» ABOUT THIS EXERCISE
Transcribe only the lines between the first line of the records and the line containing "(_, Err x) => (sd, Err x)", inclusive, exactly as written.

Saved data entries
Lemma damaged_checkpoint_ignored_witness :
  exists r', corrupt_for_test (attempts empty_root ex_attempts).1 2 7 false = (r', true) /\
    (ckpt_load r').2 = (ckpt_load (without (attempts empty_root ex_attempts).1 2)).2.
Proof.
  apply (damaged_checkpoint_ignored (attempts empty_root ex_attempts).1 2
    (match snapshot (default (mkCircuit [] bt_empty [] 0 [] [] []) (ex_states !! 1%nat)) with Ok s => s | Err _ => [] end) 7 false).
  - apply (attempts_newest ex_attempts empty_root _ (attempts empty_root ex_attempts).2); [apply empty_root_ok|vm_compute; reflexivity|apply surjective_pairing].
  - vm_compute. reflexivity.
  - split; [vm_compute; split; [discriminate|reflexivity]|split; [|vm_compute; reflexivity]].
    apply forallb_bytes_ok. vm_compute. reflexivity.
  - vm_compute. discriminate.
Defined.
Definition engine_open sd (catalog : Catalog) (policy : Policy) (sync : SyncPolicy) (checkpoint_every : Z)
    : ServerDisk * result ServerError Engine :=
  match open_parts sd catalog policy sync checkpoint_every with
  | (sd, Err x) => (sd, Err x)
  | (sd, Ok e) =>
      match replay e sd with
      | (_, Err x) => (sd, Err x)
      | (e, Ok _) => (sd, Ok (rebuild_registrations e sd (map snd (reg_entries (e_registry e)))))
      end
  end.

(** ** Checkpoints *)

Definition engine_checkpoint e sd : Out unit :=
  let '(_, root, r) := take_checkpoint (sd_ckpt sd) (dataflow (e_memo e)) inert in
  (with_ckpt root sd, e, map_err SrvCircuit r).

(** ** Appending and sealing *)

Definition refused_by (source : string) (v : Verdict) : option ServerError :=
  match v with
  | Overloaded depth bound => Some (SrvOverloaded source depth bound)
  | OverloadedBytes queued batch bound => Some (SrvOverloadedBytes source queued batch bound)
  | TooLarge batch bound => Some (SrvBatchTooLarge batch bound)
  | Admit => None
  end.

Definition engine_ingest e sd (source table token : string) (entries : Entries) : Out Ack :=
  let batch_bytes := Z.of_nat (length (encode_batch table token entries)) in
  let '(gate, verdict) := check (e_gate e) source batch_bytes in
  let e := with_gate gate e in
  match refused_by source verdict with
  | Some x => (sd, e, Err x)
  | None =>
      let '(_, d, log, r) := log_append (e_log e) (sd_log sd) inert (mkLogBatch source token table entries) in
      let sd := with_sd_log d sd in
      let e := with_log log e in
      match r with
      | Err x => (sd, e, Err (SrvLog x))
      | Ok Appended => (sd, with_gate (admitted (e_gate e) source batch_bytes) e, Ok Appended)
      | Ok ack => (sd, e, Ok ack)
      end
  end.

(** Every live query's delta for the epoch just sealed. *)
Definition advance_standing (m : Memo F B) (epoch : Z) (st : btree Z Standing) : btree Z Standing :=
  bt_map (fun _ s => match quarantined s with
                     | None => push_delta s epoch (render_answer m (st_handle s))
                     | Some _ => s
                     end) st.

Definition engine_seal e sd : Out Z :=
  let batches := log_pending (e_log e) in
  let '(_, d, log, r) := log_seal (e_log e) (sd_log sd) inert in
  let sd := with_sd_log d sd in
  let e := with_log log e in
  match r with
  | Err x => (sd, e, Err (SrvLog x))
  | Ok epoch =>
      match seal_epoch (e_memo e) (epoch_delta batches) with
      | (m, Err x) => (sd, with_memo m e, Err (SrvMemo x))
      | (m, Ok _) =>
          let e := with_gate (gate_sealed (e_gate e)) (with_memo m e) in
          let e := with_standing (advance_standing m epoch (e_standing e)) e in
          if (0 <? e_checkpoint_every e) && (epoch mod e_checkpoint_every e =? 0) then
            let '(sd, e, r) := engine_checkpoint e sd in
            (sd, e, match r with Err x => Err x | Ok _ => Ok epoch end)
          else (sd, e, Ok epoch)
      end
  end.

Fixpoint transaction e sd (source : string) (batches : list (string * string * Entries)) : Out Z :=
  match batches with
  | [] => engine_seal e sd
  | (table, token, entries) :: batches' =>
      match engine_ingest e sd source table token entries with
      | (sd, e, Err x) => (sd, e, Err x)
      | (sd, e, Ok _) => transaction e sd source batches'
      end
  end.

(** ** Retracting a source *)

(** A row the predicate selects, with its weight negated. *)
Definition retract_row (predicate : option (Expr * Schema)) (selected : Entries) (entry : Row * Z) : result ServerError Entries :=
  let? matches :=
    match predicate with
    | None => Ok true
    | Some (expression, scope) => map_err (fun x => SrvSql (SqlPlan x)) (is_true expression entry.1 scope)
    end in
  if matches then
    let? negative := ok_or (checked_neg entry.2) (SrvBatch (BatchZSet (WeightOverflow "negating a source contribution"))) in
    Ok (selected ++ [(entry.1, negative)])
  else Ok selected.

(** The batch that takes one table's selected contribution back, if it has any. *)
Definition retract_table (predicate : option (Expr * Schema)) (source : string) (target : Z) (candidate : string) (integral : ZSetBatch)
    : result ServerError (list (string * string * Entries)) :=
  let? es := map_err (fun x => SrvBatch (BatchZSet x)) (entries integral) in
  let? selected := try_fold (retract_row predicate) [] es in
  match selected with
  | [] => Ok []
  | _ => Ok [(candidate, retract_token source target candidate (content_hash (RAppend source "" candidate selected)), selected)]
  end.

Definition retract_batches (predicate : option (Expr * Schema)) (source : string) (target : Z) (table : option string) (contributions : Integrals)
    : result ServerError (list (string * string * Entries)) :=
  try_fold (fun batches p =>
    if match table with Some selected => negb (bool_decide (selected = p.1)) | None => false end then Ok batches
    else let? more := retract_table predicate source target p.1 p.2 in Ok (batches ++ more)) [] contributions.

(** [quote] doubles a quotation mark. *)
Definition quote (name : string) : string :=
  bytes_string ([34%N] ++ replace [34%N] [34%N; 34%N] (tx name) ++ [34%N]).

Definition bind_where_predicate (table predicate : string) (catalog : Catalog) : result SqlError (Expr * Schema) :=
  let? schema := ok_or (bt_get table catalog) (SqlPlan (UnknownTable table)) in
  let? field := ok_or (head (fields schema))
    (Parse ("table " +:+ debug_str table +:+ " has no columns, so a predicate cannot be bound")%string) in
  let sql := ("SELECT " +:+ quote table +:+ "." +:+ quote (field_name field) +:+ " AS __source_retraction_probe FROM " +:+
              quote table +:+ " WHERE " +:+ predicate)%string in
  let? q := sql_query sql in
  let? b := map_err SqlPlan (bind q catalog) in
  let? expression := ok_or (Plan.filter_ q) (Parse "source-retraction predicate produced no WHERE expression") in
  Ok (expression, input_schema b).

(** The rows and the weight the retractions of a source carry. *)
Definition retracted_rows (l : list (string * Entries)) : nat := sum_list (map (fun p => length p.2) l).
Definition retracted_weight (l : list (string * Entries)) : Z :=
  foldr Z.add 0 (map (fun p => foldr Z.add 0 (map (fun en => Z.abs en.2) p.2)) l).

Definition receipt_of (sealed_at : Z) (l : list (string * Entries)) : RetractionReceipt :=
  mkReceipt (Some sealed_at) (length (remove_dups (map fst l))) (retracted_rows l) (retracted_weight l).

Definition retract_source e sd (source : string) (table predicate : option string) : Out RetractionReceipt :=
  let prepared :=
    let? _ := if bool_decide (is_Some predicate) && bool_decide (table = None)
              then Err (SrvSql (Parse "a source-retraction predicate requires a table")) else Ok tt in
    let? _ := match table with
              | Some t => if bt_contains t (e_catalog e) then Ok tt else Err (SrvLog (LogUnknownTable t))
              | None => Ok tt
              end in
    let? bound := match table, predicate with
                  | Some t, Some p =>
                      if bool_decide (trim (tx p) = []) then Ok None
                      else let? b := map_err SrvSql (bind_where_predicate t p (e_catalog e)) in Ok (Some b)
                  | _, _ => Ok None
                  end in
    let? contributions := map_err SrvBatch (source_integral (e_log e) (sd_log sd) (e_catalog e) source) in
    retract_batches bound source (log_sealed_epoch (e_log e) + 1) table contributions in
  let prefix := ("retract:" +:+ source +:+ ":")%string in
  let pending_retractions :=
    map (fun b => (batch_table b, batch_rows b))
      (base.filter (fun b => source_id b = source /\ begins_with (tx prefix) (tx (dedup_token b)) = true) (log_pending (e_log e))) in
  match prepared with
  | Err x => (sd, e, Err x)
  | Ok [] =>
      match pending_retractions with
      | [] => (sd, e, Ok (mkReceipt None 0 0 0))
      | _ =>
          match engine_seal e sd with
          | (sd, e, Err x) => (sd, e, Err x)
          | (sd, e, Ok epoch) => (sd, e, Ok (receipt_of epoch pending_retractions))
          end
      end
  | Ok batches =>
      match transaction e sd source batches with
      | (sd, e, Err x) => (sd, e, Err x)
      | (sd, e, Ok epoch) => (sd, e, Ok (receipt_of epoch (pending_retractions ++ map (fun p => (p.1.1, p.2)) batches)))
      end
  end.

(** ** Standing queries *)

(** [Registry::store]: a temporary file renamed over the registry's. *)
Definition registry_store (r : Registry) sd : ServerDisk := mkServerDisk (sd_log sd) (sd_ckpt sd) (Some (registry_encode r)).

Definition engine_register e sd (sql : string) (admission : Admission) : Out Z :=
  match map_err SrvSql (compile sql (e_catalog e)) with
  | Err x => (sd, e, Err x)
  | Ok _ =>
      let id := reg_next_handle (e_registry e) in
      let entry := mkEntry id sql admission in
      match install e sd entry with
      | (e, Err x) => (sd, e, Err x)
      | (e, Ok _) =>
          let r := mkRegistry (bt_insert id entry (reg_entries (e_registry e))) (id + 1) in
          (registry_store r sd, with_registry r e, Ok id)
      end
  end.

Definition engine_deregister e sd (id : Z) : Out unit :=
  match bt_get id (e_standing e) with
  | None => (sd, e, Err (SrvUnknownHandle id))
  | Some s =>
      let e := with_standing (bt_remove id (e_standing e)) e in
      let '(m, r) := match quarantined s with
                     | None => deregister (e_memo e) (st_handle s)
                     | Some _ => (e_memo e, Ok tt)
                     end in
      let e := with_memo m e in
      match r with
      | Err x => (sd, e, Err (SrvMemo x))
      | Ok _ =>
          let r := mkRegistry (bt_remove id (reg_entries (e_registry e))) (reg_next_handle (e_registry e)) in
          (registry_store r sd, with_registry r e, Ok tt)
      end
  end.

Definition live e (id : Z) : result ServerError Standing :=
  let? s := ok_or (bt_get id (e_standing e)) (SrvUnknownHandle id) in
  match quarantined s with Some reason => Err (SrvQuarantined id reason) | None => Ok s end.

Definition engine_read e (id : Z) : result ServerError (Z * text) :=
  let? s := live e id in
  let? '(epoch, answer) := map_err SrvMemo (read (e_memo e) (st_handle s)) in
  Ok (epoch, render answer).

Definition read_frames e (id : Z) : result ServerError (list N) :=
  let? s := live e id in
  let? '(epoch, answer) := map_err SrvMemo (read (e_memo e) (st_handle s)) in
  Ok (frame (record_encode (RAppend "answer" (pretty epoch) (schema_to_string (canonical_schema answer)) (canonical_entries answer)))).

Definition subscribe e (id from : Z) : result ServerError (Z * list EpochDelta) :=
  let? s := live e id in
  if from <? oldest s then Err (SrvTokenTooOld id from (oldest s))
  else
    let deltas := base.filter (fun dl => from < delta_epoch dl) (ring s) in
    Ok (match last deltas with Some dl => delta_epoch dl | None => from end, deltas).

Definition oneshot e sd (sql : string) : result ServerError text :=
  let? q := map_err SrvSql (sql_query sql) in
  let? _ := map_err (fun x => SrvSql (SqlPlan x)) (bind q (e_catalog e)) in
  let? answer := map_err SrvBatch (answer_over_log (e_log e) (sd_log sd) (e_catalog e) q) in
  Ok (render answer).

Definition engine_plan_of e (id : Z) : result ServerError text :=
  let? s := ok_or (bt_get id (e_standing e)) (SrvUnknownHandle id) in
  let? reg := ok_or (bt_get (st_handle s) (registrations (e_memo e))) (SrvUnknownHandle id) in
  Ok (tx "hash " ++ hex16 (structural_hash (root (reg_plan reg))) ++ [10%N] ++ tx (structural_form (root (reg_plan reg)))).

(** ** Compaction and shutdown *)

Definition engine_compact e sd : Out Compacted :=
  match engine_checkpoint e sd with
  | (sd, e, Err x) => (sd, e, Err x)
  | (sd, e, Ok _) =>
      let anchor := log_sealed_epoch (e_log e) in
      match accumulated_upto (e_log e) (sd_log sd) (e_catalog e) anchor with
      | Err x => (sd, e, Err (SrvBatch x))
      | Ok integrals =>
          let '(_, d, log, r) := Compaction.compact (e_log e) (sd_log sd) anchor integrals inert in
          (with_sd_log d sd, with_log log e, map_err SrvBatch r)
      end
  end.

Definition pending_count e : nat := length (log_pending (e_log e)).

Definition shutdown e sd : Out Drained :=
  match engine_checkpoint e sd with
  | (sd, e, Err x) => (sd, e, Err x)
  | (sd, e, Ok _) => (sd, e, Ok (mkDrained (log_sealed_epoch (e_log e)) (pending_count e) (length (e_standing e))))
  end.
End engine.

» RESPONSE TO THIS TASK
Lemma damaged_checkpoint_ignored_witness :
  exists r', corrupt_for_test (attempts empty_root ex_attempts).1 2 7 false = (r', true) /\
    (ckpt_load r').2 = (ckpt_load (without (attempts empty_root ex_attempts).1 2)).2.
Proof.
  apply (damaged_checkpoint_ignored (attempts empty_root ex_attempts).1 2
    (match snapshot (default (mkCircuit [] bt_empty [] 0 [] [] []) (ex_states !! 1%nat)) with Ok s => s | Err _ => [] end) 7 false).
  - apply (attempts_newest ex_attempts empty_root _ (attempts empty_root ex_attempts).2); [apply empty_root_ok|vm_compute; reflexivity|apply surjective_pairing].
  - vm_compute. reflexivity.
  - split; [vm_compute; split; [discriminate|reflexivity]|split; [|vm_compute; reflexivity]].
    apply forallb_bytes_ok. vm_compute. reflexivity.
  - vm_compute. discriminate.
Defined.
Definition engine_open sd (catalog : Catalog) (policy : Policy) (sync : SyncPolicy) (checkpoint_every : Z)
    : ServerDisk * result ServerError Engine :=
  match open_parts sd catalog policy sync checkpoint_every with
  | (sd, Err x) => (sd, Err x)
  | (sd, Ok e) =>
      match replay e sd with
      | (_, Err x) => (sd, Err x)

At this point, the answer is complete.